Exercise directions: Find the line in the entries below that contains "w = ([no_documents_line], NothingWritten)". Repeat it exactly, and every line after it through the line that contains "((announcements w names".

Materials provided:
(** ** Properties of the program around the extractor *)

(** X15.  The text of a PDF file is the texts of its pages that are not
    empty, each followed by a line feed, up to the first page that fails:
    what was read before a failure is kept, a file that cannot be opened
    gives the empty text, and nothing is printed exactly when the file
    and all its pages are read; otherwise one line names the file and the
    failure. *)
Theorem extract_text_from_pdf_pages (open_pdf : string -> pdf)
    (file_path : string) :
  fst (extract_text_from_pdf open_pdf file_path)
  = match open_pdf file_path with
    | Fine pages =>
        concat_all (map (fun page_text => page_text ++ newline)
                      (filter nonempty (pages_read pages)))
    | Fails _ => ""
    end
  /\ (snd (extract_text_from_pdf open_pdf file_path) = []
      <-> exists pages,
            open_pdf file_path = Fine pages /\ all_fine pages = true)
  /\ (snd (extract_text_from_pdf open_pdf file_path) = []
      \/ exists message,
           snd (extract_text_from_pdf open_pdf file_path)
           = [error_line file_path message]).
Proof.
  unfold extract_text_from_pdf.
  destruct (open_pdf file_path) as [pages|message].
  - pose proof (read_pages_text pages "") as T.
    pose proof (read_pages_failure pages "") as F.
    destruct (read_pages pages "") as [text [message|]];
      cbn [fst snd] in *.
    + split; [exact T|]. split.
      * split; [discriminate|]. intros (pages' & E & A). inversion E; subst.
        apply F in A. discriminate.
      * right. now exists message.
    + split; [exact T|]. split.
      * split; [|reflexivity]. intros _. exists pages.
        split; [reflexivity|]. now apply F.
      * now left.
  - cbn [fst snd]. split; [reflexivity|]. split.
    + split; [discriminate|]. intros (pages & E & _). discriminate.
    + right. now exists message.
Qed.

(** X16.  How [main] ends.  When the directory cannot be listed, [main]
    fails with that exception and prints nothing.  Otherwise each document
    of the listing (a name that ends in ".pdf" or ".txt", case not
    counted) is announced in the order of the listing, followed by a line
    if it could not be read to its end.  With no document nothing is
    written; with one or more, [to_csv] is handed one row for each
    document, in the order of the listing, and [main] fails only if
    [to_csv] does.  The row of a document is the record of its text in the
    order of the schema, no cell is missing, and the cell "Sources" is the
    name of the file.  The extractor never raises. *)
Theorem main_ending
    (to_datetime : string -> result datetime_or_nat)
    (set_iter : list string -> list string) (w : world) :
  match listdir w with
  | Fails message => main to_datetime set_iter w = ([], Failed message)
  | Fine names =>
      match documents names, csv_fails w with
      | [], _ =>
          main to_datetime set_iter w = ([no_documents_line], NothingWritten)
      | _ :: _, Some message =>
          main to_datetime set_iter w
          = (announcements w names, Failed message)
      | _ :: _, None =>
          exists rows,
            main to_datetime set_iter w
            = ((announcements w names ++ [completed_line])%list,
               Written output_file required_fields rows)
            /\ Forall2
                 (fun filename row =>
                    exists data,
                      extract_fields_unlabeled to_datetime set_iter
                        (fst (read_document w filename)) filename
                      = Ok data
                      /\ row = map (cell data) required_fields
                      /\ Forall (fun c => c <> None) row
                      /\ cell data "Sources" = Some filename)
                 (documents names) rows
      end
  end.
Proof.
  destruct (listdir w) as [names|message] eqn:L.
  - destruct (main_spec to_datetime set_iter w names L)
      as (records & F & M).
    destruct records as [|data records].
    + inversion F as [D|]. rewrite M. unfold announcements.
      now rewrite <- D.
    + pose proof (rows_of_records to_datetime set_iter w _ _ F) as R.
      inversion F as [|filename d docs rs E F' D]. subst.
      rewrite <- D in R.
      destruct (csv_fails w) as [message|]; [exact M|].
      eexists. split; [exact M|exact R].
  - unfold main. now rewrite L.
Qed.

(** X17.  A document that cannot be read still has its row: ["N/A"] in
    every column but "Sources", which is the name of the file. *)
Theorem unreadable_document_row
    (to_datetime : string -> result datetime_or_nat)
    (set_iter : list string -> list string) (w : world)
    (names : list string) :
  listdir w = Fine names ->
  csv_fails w = None ->
  documents names <> [] ->
  exists printed rows,
    main to_datetime set_iter w
    = (printed, Written output_file required_fields rows)
    /\ Forall2
         (fun filename row =>
            unreadable w filename -> row = sentinel_row filename)
         (documents names) rows.
Proof.
  intros L C D.
  destruct (main_spec to_datetime set_iter w names L)
    as (records & F & M).
  rewrite C in M.
  destruct records as [|data records];
    [inversion F as [D'|]; now rewrite <- D' in D|].
  eexists. eexists. split; [exact M|].
  clear M D. revert F. generalize (data :: records) as rs.
  generalize (documents names) as docs.
  induction 1 as [|filename d docs rs E F IH]; cbn [data_frame map];
    constructor; [|exact IH].
  intros U. destruct (unreadable_text w filename U) as (message & R).
  rewrite R in E. cbn [fst] in E. rewrite extract_empty in E.
  inversion E; subst d. apply sentinel_row_cells.
Qed.

Lemma unreadable_document_row_witness :
  listdir ref_world = Fine ["b.TXT"; "notes.md"; "a.pdf"]
  /\ csv_fails ref_world = None
  /\ documents ["b.TXT"; "notes.md"; "a.pdf"] <> []
  /\ exists printed rows,
       main ref_to_datetime ref_set_iter ref_world
       = (printed, Written output_file required_fields rows)
       /\ Forall2
            (fun filename row =>
               unreadable ref_world filename -> row = sentinel_row filename)
            (documents ["b.TXT"; "notes.md"; "a.pdf"]) rows.
Proof.
  assert (D : documents ["b.TXT"; "notes.md"; "a.pdf"] <> [])
    by discriminate.
  split; [reflexivity|]. split; [reflexivity|]. split; [exact D|].
  apply (unreadable_document_row ref_to_datetime ref_set_iter ref_world
           ["b.TXT"; "notes.md"; "a.pdf"] eq_refl eq_refl D).
Defined.
Lemma X15_closed_positions_are_final_witness :
  PyDict.get
    (TradeManager.trades
       (Strategy.tm
          (steps Config.default sample_render
             [(sample_venue book_bid_under_floor true, EvMonitor 1015%float);
              (sample_venue book_tight true, EvOutcomes 1020%float);
              (sample_venue book_tight true, EvScan 1030%float)]
             strategy_after_win)))
    "T0001"
  = PyDict.get (TradeManager.trades (Strategy.tm strategy_after_win)) "T0001".
Proof.
  apply (X15_closed_positions_are_final Config.default sample_render
           [(sample_venue book_bid_under_floor true, EvMonitor 1015%float);
            (sample_venue book_tight true, EvOutcomes 1020%float);
            (sample_venue book_tight true, EvScan 1030%float)]
           strategy_after_win "T0001").
  - exists 100%float,
      [OpOpen 900%float sample_params; OpResolve 1010%float "T0001" Win].
    reflexivity.
  - eexists. split; reflexivity.
Defined.

Lemma X16_traded_market_is_never_entered_again_witness :
  fst (Strategy._should_enter Config.default (sample_venue book_tight true)
         905%float sample_market
         (steps Config.default sample_render
            [(sample_venue book_tight true, EvTick 903%float "BTC" 50010%float)]
            (strategy_holding feed_pinned))) = false.
Proof.
  apply (X16_traded_market_is_never_entered_again Config.default sample_render
           [(sample_venue book_tight true, EvTick 903%float "BTC" 50010%float)]
           (strategy_holding feed_pinned)).
  - exists 100%float, [OpOpen 900%float sample_params]. reflexivity.
  - reflexivity.
Defined.

(* ===================================================================== *)
(** * When the loops act *)
(* ===================================================================== *)

(** X17.  The monitor leaves alone the positions whose market closed thirty
    seconds ago or more: when every open position is that old, a turn of the
    monitor changes nothing, whatever the book and the feed say. *)
Theorem X17_monitor_skips_closed_markets cfg venue now render st :
  (forall t, t ∈ TradeManager.get_open_trades (Strategy.tm st) ->
             F.geb now (Trade.close_timestamp t + 30)%float = true) ->
  Strategy.position_monitor_cycle cfg venue now render st = (Ok tt, st).
Proof.
  intros H. unfold Strategy.position_monitor_cycle, Strategy.try_except.
  unfold mbind, Strategy.M_bind, Strategy.bind at 1, Strategy.get.
  f_equal. revert H.
  generalize (TradeManager.get_open_trades (Strategy.tm st)) as l.
  induction l as [|t l IH]; intros H; [reflexivity|].
  simpl. unfold Strategy.bind, Strategy.monitor_one at 1.
  rewrite (H t) by (apply elem_of_cons; now left). simpl.
  apply IH. intros t' Hin. apply H, elem_of_cons. now right.
Qed.

Lemma X17_monitor_skips_closed_markets_witness :
  Strategy.position_monitor_cycle Config.default
    (sample_venue book_bid_under_floor true) 1030%float sample_render
    (strategy_holding feed_dropped)
  = (Ok tt, strategy_holding feed_dropped).
Proof.
  apply (X17_monitor_skips_closed_markets Config.default
           (sample_venue book_bid_under_floor true) 1030%float sample_render
           (strategy_holding feed_dropped)).
  intros t Hin. vm_compute in Hin.
  apply list_elem_of_singleton in Hin. subst t. vm_compute. reflexivity.
Defined.

(** X18.  The outcome pass acts only on what is due: when no open position
    has its market in the pending set, its close time behind it and an
    outcome at the venue, the pass changes nothing. *)
Theorem X18_outcome_pass_waits venue now st :
  (forall t, t ∈ TradeManager.get_open_trades (Strategy.tm st) ->
             ~ due venue now st t) ->
  Strategy._check_outcomes venue now st = (Ok tt, st).
Proof.
  intros H. unfold Strategy._check_outcomes.
  unfold mbind, Strategy.M_bind, Strategy.bind, Strategy.get.
  assert (forall l acc,
            (forall t, t ∈ l -> ~ due venue now st t) ->
            Strategy._check_outcomes_loop venue now l acc st = (Ok acc, st))
    as Hloop.
  { clear H. induction l as [|t l IH]; intros acc H; [reflexivity|].
    assert (~ due venue now st t) as Ht
      by (apply H, elem_of_cons; now left).
    assert (forall t', t' ∈ l -> ~ due venue now st t') as Hl
      by (intros t' Hin; apply H, elem_of_cons; now right).
    simpl. unfold mbind, Strategy.M_bind, Strategy.bind, Strategy.get.
    destruct (bool_decide _) eqn:Ep; [now apply IH|].
    destruct (now <? _)%float eqn:Et; [now apply IH|].
    destruct (PolymarketClient.check_market_resolved venue _) eqn:Er;
      [|now apply IH].
    exfalso. apply Ht. unfold due. rewrite Et, Er.
    apply bool_decide_eq_false in Ep.
    split; [|split; [reflexivity | eauto]].
    destruct (decide (Trade.condition_id t ∈ Strategy._pending_outcomes st));
      [assumption | contradiction]. }
  rewrite (Hloop _ _ H). unfold Strategy.modify. f_equal.
  rewrite difference_empty_L. apply with_pending_same.
Qed.

Lemma X18_outcome_pass_waits_witness :
  Strategy._check_outcomes (sample_venue book_tight true) 990%float
    (strategy_holding feed_dropped)
  = (Ok tt, strategy_holding feed_dropped).
Proof.
  apply (X18_outcome_pass_waits (sample_venue book_tight true) 990%float
           (strategy_holding feed_dropped)).
  intros t Hin. vm_compute in Hin.
  apply list_elem_of_singleton in Hin. subst t.
  intros (_ & Hlate & _). vm_compute in Hlate. discriminate.
Defined.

Written answer:
          main to_datetime set_iter w = ([no_documents_line], NothingWritten)
      | _ :: _, Some message =>
          main to_datetime set_iter w
          = (announcements w names, Failed message)
      | _ :: _, None =>
          exists rows,
            main to_datetime set_iter w
            = ((announcements w names ++ [completed_line])%list,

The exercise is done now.